## Problem requirements
Take the records underneath and set them down exactly.

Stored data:

· · · · · · ·

(* ===== verification/_CoqProject ===== *)
-Q . S2P
Prelude.v
PyOrd.v
PyJson.v
PyStr.v
PyDict.v
RoomVersions.v
Identifiers.v
Event.v
EventAuth.v
EventAuthProps.v
StateFilter.v
TopoSort.v
StateResV2.v
StateResV2Props.v
StateResV2Sort.v
StateResV2AuthDiff.v
StateResV2Resolve.v
StateResV1.v
StateResV1Props.v
StreamChangeCache.v
StreamChangeCacheProps.v
IdGenerators.v
IdGeneratorsProps.v
StreamTokens.v
StreamTokensProps.v
EventUtils.v
EventUtilsProps.v
FrozenEvent.v
RedactionProps.v
RedactionAuth.v
Visibility.v
VisibilityProps.v
ServerVisibility.v
ServerVisibilityProps.v
LinkedList.v
LruCache.v
LruCacheProps.v
TreeCache.v
TreeCacheProps.v
DictionaryCache.v
WheelTimer.v
PresenceStore.v
Presence.v
PresenceProps.v
PresenceInv.v
PresenceOps.v
PresenceTimeouts.v
PresenceTheorems.v
Commands.v
PresenceQueue.v
PresenceWorker.v
ChainLinks.v
ChainIndex.v
ChainCover.v
ChainQuery.v
ChainQueryProps.v
ChainFixup.v
ChainTopo.v
ChainAllocate.v
ChainLinking.v
ChainFetch.v
ChainBuild.v
ChainPersist.v
ChainSearch.v
ChainWalk.v
ChainTheorems.v
Linearizer.v
ReadWriteLock.v
Filtering.v
FilteringProps.v
Samples.v
Witnesses.v
StreamWitnesses.v
EventWitnesses.v
VisibilityWitnesses.v
CacheWitnesses.v
PresenceWitnesses.v
ReplicationWitnesses.v
ChainWitnesses.v
LockWitnesses.v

· · · · · · ·

## Task result
(* ===== verification/_CoqProject ===== *)
-Q . S2P
Prelude.v
PyOrd.v
PyJson.v
PyStr.v
PyDict.v
RoomVersions.v
Identifiers.v
Event.v
EventAuth.v
EventAuthProps.v
StateFilter.v
TopoSort.v
StateResV2.v
StateResV2Props.v
StateResV2Sort.v
StateResV2AuthDiff.v
StateResV2Resolve.v
StateResV1.v
StateResV1Props.v
StreamChangeCache.v
StreamChangeCacheProps.v
IdGenerators.v
IdGeneratorsProps.v
StreamTokens.v
StreamTokensProps.v
EventUtils.v
EventUtilsProps.v
FrozenEvent.v
RedactionProps.v
RedactionAuth.v
Visibility.v
VisibilityProps.v
ServerVisibility.v
ServerVisibilityProps.v
LinkedList.v
LruCache.v
LruCacheProps.v
TreeCache.v
TreeCacheProps.v
DictionaryCache.v
WheelTimer.v
PresenceStore.v
Presence.v
PresenceProps.v
PresenceInv.v
PresenceOps.v
PresenceTimeouts.v
PresenceTheorems.v
Commands.v
PresenceQueue.v
PresenceWorker.v
ChainLinks.v
ChainIndex.v
ChainCover.v
ChainQuery.v
ChainQueryProps.v
ChainFixup.v
ChainTopo.v
ChainAllocate.v
ChainLinking.v
ChainFetch.v
ChainBuild.v
ChainPersist.v
ChainSearch.v
ChainWalk.v
ChainTheorems.v
Linearizer.v
ReadWriteLock.v
Filtering.v
FilteringProps.v
Samples.v
Witnesses.v
StreamWitnesses.v
EventWitnesses.v
VisibilityWitnesses.v
CacheWitnesses.v
PresenceWitnesses.v
ReplicationWitnesses.v
ChainWitnesses.v
LockWitnesses.v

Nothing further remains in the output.